* **About this exercise**
Retype word for word the lines of the data below, from the first to the one bearing "when [n] is negative. *)", with that one included.

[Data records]
(** * The paginated sequence engine of nodejs-paginator

    A shallow embedding of [src/resource-stream.ts]: the class
    [ResourceStream], its constructor, [end] and [_read] together with the
    fetch handler that [_read] hands to the fetch operation.

    The engine is a Node [Transform]; what it asks of the stream layer
    ([push], [destroy], [super.end], [setImmediate]) and of the fetch
    operation ([_requestFn]) is recorded, in order, in a log of effects that
    is threaded through the state.  What the surroundings do to the engine
    (the stream layer or a caller invoking [_read], a queued immediate
    running, the fetch operation calling its handler, the consumer calling
    [end]) is an event of a small transition system. *)

From Stdlib Require Import ZArith Lia Bool.
From stdpp Require Import base list strings gmap.

Local Open Scope Z_scope.

(** ** Data *)

(** Values the engine only carries around; an object is identified by its
    JSON text. *)
Inductive JsVal :=
| JsNum (z : Z)
| JsStr (s : string)
| JsBool (b : bool)
| JsObj (json : string).

(** A query (cursor) is a JS object used as a mapping. *)
Abbreviation Query := (gmap string JsVal).

(** [Error] objects, identified by their message. *)
Definition Err := string.

(** The numbers held in [_maxApiCalls] and [_resultsToSend]: the integers a
    descriptor carries, or [Infinity]. *)
Inductive num :=
| Fin (z : Z)
| Infinity.

(** [x < 1] *)
Definition lt1 (x : num) : bool :=
  match x with
  | Fin z => z <? 1
  | Infinity => false
  end.

(** [z >= x] *)
Definition geq (z : Z) (x : num) : bool :=
  match x with
  | Fin m => m <=? z
  | Infinity => false
  end.

(** [v === -1 ? Infinity : v] *)
Definition orInfinity (v : Z) : num :=
  if v =? -1 then Infinity else Fin v.

(** [!!q] for a value of type [{} | null]: every object is truthy, the empty
    one included; [null] and [undefined] are not. *)
Definition truthy (q : option Query) : bool :=
  match q with
  | Some _ => true
  | None => false
  end.

(** [results.splice(0, n)] for an integer [n]: the first [n] elements, none
    when [n] is negative. *)
Definition splice0 {A} (n : Z) (l : list A) : list A := take (Z.to_nat n) l.

(** The fields of [ParsedArguments] the constructor reads ([streamOptions]
    only reaches the [Transform] constructor).  The caps are the integers of
    a parsed descriptor, [-1] standing for no cap; [query] may be absent. *)
Record ParsedArguments := {
  query : option Query;
  maxApiCalls : Z;
  maxResults : Z
}.

(** How a call of the fetch operation comes back to [_read]: it returns
    (its handler is called then or later), or it throws. *)
Inductive Outcome :=
| Returns
| Throws (e : Err).

(** What a listener does while [push] delivers an item to it. *)
Inductive ConsumerAction :=
| CallEnd
| CallRead.

(** The answer of the stream layer to one [push]: the boolean [push]
    returns, and what the listeners did meanwhile. *)
Record PushReply := {
  more : bool;
  during : list ConsumerAction
}.

Section Engine.

Context {T : Type}.

(** Calls the engine makes, oldest first. *)
Inductive Effect :=
| RequestFn (q : option Query)
| Push (x : T)
| Destroy (e : Err)
| SuperEnd
| SetImmediate.

Record ResourceStream := {
  _ended : bool;
  _maxApiCalls : num;
  _nextQuery : option Query;
  _reading : bool;
  _requestsMade : Z;
  _resultsToSend : num;
  trace : list Effect
}.

Definition set_ended (b : bool) (s : ResourceStream) : ResourceStream :=
  {| _ended := b; _maxApiCalls := _maxApiCalls s; _nextQuery := _nextQuery s;
     _reading := _reading s; _requestsMade := _requestsMade s;
     _resultsToSend := _resultsToSend s; trace := trace s |}.

Definition set_nextQuery (q : option Query) (s : ResourceStream) : ResourceStream :=
  {| _ended := _ended s; _maxApiCalls := _maxApiCalls s; _nextQuery := q;
     _reading := _reading s; _requestsMade := _requestsMade s;
     _resultsToSend := _resultsToSend s; trace := trace s |}.

Definition set_reading (b : bool) (s : ResourceStream) : ResourceStream :=
  {| _ended := _ended s; _maxApiCalls := _maxApiCalls s; _nextQuery := _nextQuery s;
     _reading := b; _requestsMade := _requestsMade s;
     _resultsToSend := _resultsToSend s; trace := trace s |}.

Definition set_requestsMade (z : Z) (s : ResourceStream) : ResourceStream :=
  {| _ended := _ended s; _maxApiCalls := _maxApiCalls s; _nextQuery := _nextQuery s;
     _reading := _reading s; _requestsMade := z;
     _resultsToSend := _resultsToSend s; trace := trace s |}.

Definition set_resultsToSend (x : num) (s : ResourceStream) : ResourceStream :=
  {| _ended := _ended s; _maxApiCalls := _maxApiCalls s; _nextQuery := _nextQuery s;
     _reading := _reading s; _requestsMade := _requestsMade s;
     _resultsToSend := x; trace := trace s |}.

(** Record one call into the surroundings. *)
Definition log (e : Effect) (s : ResourceStream) : ResourceStream :=
  {| _ended := _ended s; _maxApiCalls := _maxApiCalls s; _nextQuery := _nextQuery s;
     _reading := _reading s; _requestsMade := _requestsMade s;
     _resultsToSend := _resultsToSend s; trace := trace s ++ [e] |}.

(** ** The class *)

(** [constructor(args, requestFn)] *)
Definition constructor (args : ParsedArguments) : ResourceStream :=
  {| _ended := false;
     _maxApiCalls := orInfinity (maxApiCalls args);
     _nextQuery := query args;
     _reading := false;
     _requestsMade := 0;
     _resultsToSend := orInfinity (maxResults args);
     trace := [] |}.

(** [end(...args)] *)
Definition end_ (s : ResourceStream) : ResourceStream :=
  log SuperEnd (set_ended true s).

(** [_read()], up to the call of the fetch operation.  The second component
    is the exception that leaves [_read], if any: the call of [_requestFn]
    is not guarded. *)
Definition _read (fetch : Outcome) (s : ResourceStream) : ResourceStream * option Err :=
  if _reading s then (s, None)
  else
    let s := set_reading true s in
    let s := log (RequestFn (_nextQuery s)) s in
    match fetch with
    | Returns => (s, None)
    | Throws e => (s, Some e)
    end.

(** The listeners: what they answer to a [push] may depend on all the engine
    shows at that moment. *)
Definition Consumer := ResourceStream -> T -> PushReply.

Definition act (a : ConsumerAction) (s : ResourceStream) : ResourceStream :=
  match a with
  | CallEnd => end_ s
  | CallRead => fst (_read Returns s)
  end.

* **Result**
(** * The paginated sequence engine of nodejs-paginator

    A shallow embedding of [src/resource-stream.ts]: the class
    [ResourceStream], its constructor, [end] and [_read] together with the
    fetch handler that [_read] hands to the fetch operation.

    The engine is a Node [Transform]; what it asks of the stream layer
    ([push], [destroy], [super.end], [setImmediate]) and of the fetch
    operation ([_requestFn]) is recorded, in order, in a log of effects that
    is threaded through the state.  What the surroundings do to the engine
    (the stream layer or a caller invoking [_read], a queued immediate
    running, the fetch operation calling its handler, the consumer calling
    [end]) is an event of a small transition system. *)

From Stdlib Require Import ZArith Lia Bool.
From stdpp Require Import base list strings gmap.

Local Open Scope Z_scope.

(** ** Data *)

(** Values the engine only carries around; an object is identified by its
    JSON text. *)
Inductive JsVal :=
| JsNum (z : Z)
| JsStr (s : string)
| JsBool (b : bool)
| JsObj (json : string).

(** A query (cursor) is a JS object used as a mapping. *)
Abbreviation Query := (gmap string JsVal).

(** [Error] objects, identified by their message. *)
Definition Err := string.

(** The numbers held in [_maxApiCalls] and [_resultsToSend]: the integers a
    descriptor carries, or [Infinity]. *)
Inductive num :=
| Fin (z : Z)
| Infinity.

(** [x < 1] *)
Definition lt1 (x : num) : bool :=
  match x with
  | Fin z => z <? 1
  | Infinity => false
  end.

(** [z >= x] *)
Definition geq (z : Z) (x : num) : bool :=
  match x with
  | Fin m => m <=? z
  | Infinity => false
  end.

(** [v === -1 ? Infinity : v] *)
Definition orInfinity (v : Z) : num :=
  if v =? -1 then Infinity else Fin v.

(** [!!q] for a value of type [{} | null]: every object is truthy, the empty
    one included; [null] and [undefined] are not. *)
Definition truthy (q : option Query) : bool :=
  match q with
  | Some _ => true
  | None => false
  end.

(** [results.splice(0, n)] for an integer [n]: the first [n] elements, none
    when [n] is negative. *)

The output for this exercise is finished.